Review: The Greatest Night in Pop

I’m home sick (pro tip—if anyone ever offers you norovirus, say no), and I needed something that would be easy to watch. So I put on The Greatest Night in Pop, the documentary about the making of We Are the World.

I, like everyone else alive at the time, grew to loathe that song to my very core because it was everywhere all the time. I’ve tried to explain this phenomenon to my kids—how it used to be that a song was just inescapable for months at a time. They nod politely, but they can’t fully understand. BTW, this is a thing that has definitely changed for the better in our popular culture.

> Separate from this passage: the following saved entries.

Definition holds (e : Ed) (st : Z) (l : list ascii) : Prop :=
  ce_in_code e = true ∧ ce_start e = st ∧ chars (ce_text e) = l.
Lemma insert_holds e st u v p s : holds e st (u ++ v) → p = (st + size_of u)%Z →
  holds (ed_insert e p s) st (u ++ chars s ++ v).
Proof.
  intros (Hc & <- & E) ->.
  destruct (insert_text e (of_chars u) (of_chars v) s Hc) as (H1 & H2 & H3).
  { apply chars_inj. by rewrite chars_app, !chars_of_chars. }
  rewrite text_size_chars, chars_of_chars in H1, H2, H3. split; [done|]. split; [done|].
  by rewrite H3, !chars_app, !chars_of_chars.
Qed.
Lemma delete_holds e st u v c d p : holds e st (u ++ c :: d :: v) → p = (st + size_of u)%Z →
  holds (ed_deleteRange e p (p + 2)) st (u ++ v).
Proof.
  intros (Hc & <- & E) ->.
  destruct (deleteRange_text e (of_chars u) (of_chars v) (of_chars [c; d]) Hc) as (H1 & H2 & H3).
  { apply chars_inj. by rewrite !chars_app, !chars_of_chars. }
  rewrite !text_size_chars, !chars_of_chars in H1, H2, H3. change (size_of [c; d]) with 2%Z in *.
  split; [done|]. split; [done|]. by rewrite H3, !chars_app, !chars_of_chars.
Qed.

(** The insertions of Tab, each moved by those before it. *)
Lemma insert_breaks st l u v e i pos : holds e st (u ++ l ++ v) → size_of u = (pos + 2 * (i + 1))%Z →
  holds (each_break (λ tr pos index, ed_insert tr (pos + st + 1 + (index + 1) * 2) tabSpace) i
           (newlines_at pos l) e) st (u ++ indent l ++ v).
Proof.
  revert u e i pos. induction l as [|c l IH]; intros u e i pos Hh Hu; [done|]. cbn [newlines_at indent flat_map].
  destruct (Ascii.eqb_spec c NL) as [->|Hc]; cbn [app each_break].
  - specialize (IH (u ++ [NL; SP; SP]) (ed_insert e (pos + st + 1 + (i + 1) * 2) tabSpace) (i + 1)%Z (pos + 1)%Z).
    rewrite <- !app_assoc in IH. apply IH.
    + assert (holds e st ((u ++ [NL]) ++ l ++ v)) as Hh' by (by rewrite <- app_assoc).
      apply (insert_holds _ _ _ _ (pos + st + 1 + (i + 1) * 2)%Z tabSpace) in Hh'.
      * by rewrite <- !app_assoc in Hh'.
      * rewrite size_app. unfold size_of at 2. cbn. lia.
    + rewrite size_app. unfold size_of at 2. cbn. lia.
  - specialize (IH (u ++ [c]) e i (pos + 1)%Z). rewrite <- !app_assoc in IH. apply IH; [done|].
    rewrite size_app. unfold size_of at 2. cbn. lia.
Qed.

Lemma pairs_at_after pos n w : pairs_at (pos + 1) n (SP :: SP :: w) = pairs_at (pos + 3) (n - 2) w.
Proof.
  destruct n as [|[|n]]; cbn; [by destruct w| |].
  - by destruct w.
  - rewrite Nat.sub_0_r. by replace (pos + 1 + 1 + 1)%Z with (pos + 3)%Z by lia.
Qed.
(** The deletions of Shift-Tab; [d] is how many were made before them. *)
Lemma delete_breaks (st d : Z) w n u e i pos : holds e st (u ++ w) → size_of u = (pos - 2 * (i + d))%Z →
  holds (each_break (λ tr pos index,
           ed_deleteRange tr (pos + st - 2 * (index + d)) (pos + st + 2 - 2 * (index + d))) i
           (pairs_at pos n w) e) st (u ++ outdent n w).
Proof.
  revert n u e i pos. induction w as [w IH] using (induction_ltof1 _ (length (A := ascii))).
  intros n u e i pos Hh Hu. destruct w as [|c w]; [by destruct n|]. destruct n as [|n]; [exact Hh|]. cbn [outdent pairs_at].
  assert (holds (each_break (λ tr pos index,
           ed_deleteRange tr (pos + st - 2 * (index + d)) (pos + st + 2 - 2 * (index + d))) i
           (pairs_at (pos + 1) n w) e) st (u ++ c :: outdent n w)) as Hskip.
  { pose proof (IH w ltac:(unfold ltof; cbn; lia) n (u ++ [c]) e i (pos + 1)%Z) as IH'.
    rewrite <- !app_assoc in IH'. apply IH'; [done|]. rewrite size_app. unfold size_of at 2. cbn. lia. }
  destruct (Ascii.eqb_spec c NL) as [->|Hc]; [|done]. cbn [andb].
  destruct (starts_pair w) eqn:Ep.
  - destruct w as [|a [|b w]]; [done..|]. cbn in Ep. bool_simpl. apply Ascii.eqb_eq in H1 as ->, H2 as ->.
    cbn [app each_break]. rewrite pairs_at_after.
    pose proof (IH w ltac:(unfold ltof; cbn; lia) (n - 2) (u ++ [NL])
      (ed_deleteRange e (pos + 1 + st - 2 * (i + d)) (pos + 1 + st + 2 - 2 * (i + d))) (i + 1)%Z (pos + 3)%Z) as IH'.
    rewrite <- !app_assoc in IH'. apply IH'.
    + assert (holds e st ((u ++ [NL]) ++ SP :: SP :: w)) as Hh' by (by rewrite <- app_assoc).
      apply (delete_holds _ _ _ _ _ _ (pos + 1 + st - 2 * (i + d))%Z) in Hh'.
      * rewrite <- app_assoc in Hh'. by replace (pos + 1 + st + 2 - 2 * (i + d))%Z
          with (pos + 1 + st - 2 * (i + d) + 2)%Z by lia.
      * rewrite size_app. unfold size_of at 2. cbn. lia.
    + rewrite size_app. unfold size_of at 2. cbn. lia.
  - cbn [app]. assert (∀ A (x : list ascii → A) y, match w with | " "%char :: " "%char :: w'' => x w'' | _ => y end = y) as Hm.
    { intros A x y. destruct w as [|a w]; [done|]. destruct (Ascii.eqb_spec a SP) as [->|Ha].
      - destruct w as [|b w]; [done|]. destruct (Ascii.eqb_spec b SP) as [->|Hb]; [done|].
        unfold SP in *. repeat match goal with |- context [match ?b with _ => _ end] => destruct b; try done end.
      - unfold SP in *. repeat match goal with |- context [match ?b with _ => _ end] => destruct b; try done end. }
    by rewrite Hm.
Qed.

But enough time has passed, and I thought the sight of big stars being starstruck by all the other big stars in the room would be fun, and so it was! Also entertaining was Lionel Richie’s tale of trying to write the song with Michael Jackson because Stevie Wonder wouldn’t call him back, and the two of them just kind of noodling around until Quincy Jones showed up and demanded a song, and then.

The song itself, is, of course, horrible. Just the worst kind of maudlin kitsch. Bruce Springsteen, in present-day interviews, alludes to this very tactfully and kind of says basically it was about a moment and a feeling rather than creating a timeless masterpiece.

But then there’s the hour-by-hour recounting of the recording session. Have you ever been to a recording session? I used to have friends in bands, and I went to a couple of recording sessions, and lemme tellya—they are tedious as fuck. The filmmakers try to instill some suspense with repeated shots of the clock—it’s 4 AM! Will they get it done? But of course we know they got it done, so seeing every little hiccup in the recording process is profoundly uninteresting. (Okay, Stevie Wonder trying to add some Swahili to the song, someone patiently explaining to him that they don’t speak Swahili in Ethiopia while Waylon Jennings walks out is kind of funny.)

So the movie should probably have been 60 minutes rather than 90. Or, perhaps they should have devoted the last 30 minutes to the aftermath. But that’s a very different story. More on that below.

As a teen, it was challenging to me to see artists I really liked and respected standing next to and performing with artists I really hated. Too often (especially in the teen years), music fandom devolves into cliquishness. I have to hate that band because some popular kid likes them. Or they’re not cool, or whatever. (and props to Little Steven, who, a year or so later, assembled a lineup of musicians that was cool top to bottom AND made a song that still slaps in the process. “Sun City,” if you’re playing at home. )

But this song and this video celebrate music as a force that, as Madonna said, makes the people come together. Too bad the song is such a treacle fest.

And then there’s the aftermath. And I get why this doesn’t make the cut of the movie because it’s not the story they’re trying to tell, but there is a title card celebrating how much money the song and the organization made. Which, okay, but what happened to the money?

You can read up on the Live Aid fiasco here—it seems the USA for Africa money might have been bundled with that, but I’m not sure. But if you don’t want to click through, the short version is this: in the modern world, famines don’t just happen. They are almost always caused by war and colonialism. In this case, the civil war in Ethiopia. Those kids starving on TV were starving because the government napalmed their farms, not because of some natural disaster.

So when you roll up to the guy who’s been napalming the farms and go, “hey, here’s a bunch of money!” it turns out he doesn’t spend it on feeding those people because he wants them to starve.

Oops.

So, in the end, it turns out a bunch of rich people with good intentions and a lot of money can’t actually save the world. It turns out that blundering into complex problems you don’t understand is not actually the best way to help.

But that would be a pretty depressing coda to a mostly upbeat movie. Still, if you’re going to assert that this wasn’t just a bunch of people making a song but An Important Moment, I think you owe it to your viewers to be honest.

I lived through the era of all these benefit songs and concerts, and it was thrilling. They gave me hope, even though I thought, correctly, that We Are The World is a fucking terrible song. But I think the important part wasn’t the money they raised, which mostly made things worse, but the fact that they demonstrated art’s power to break down barriers that I thought were rock solid at the time. I got a similar giddy thrill when Sting made an album with Shaggy. Or when Alison Krauss and Robert Plant got together. Art is powerful! You can make music with someone who does something very different from you, and maybe something really cool and different will result! There’s your upbeat coda.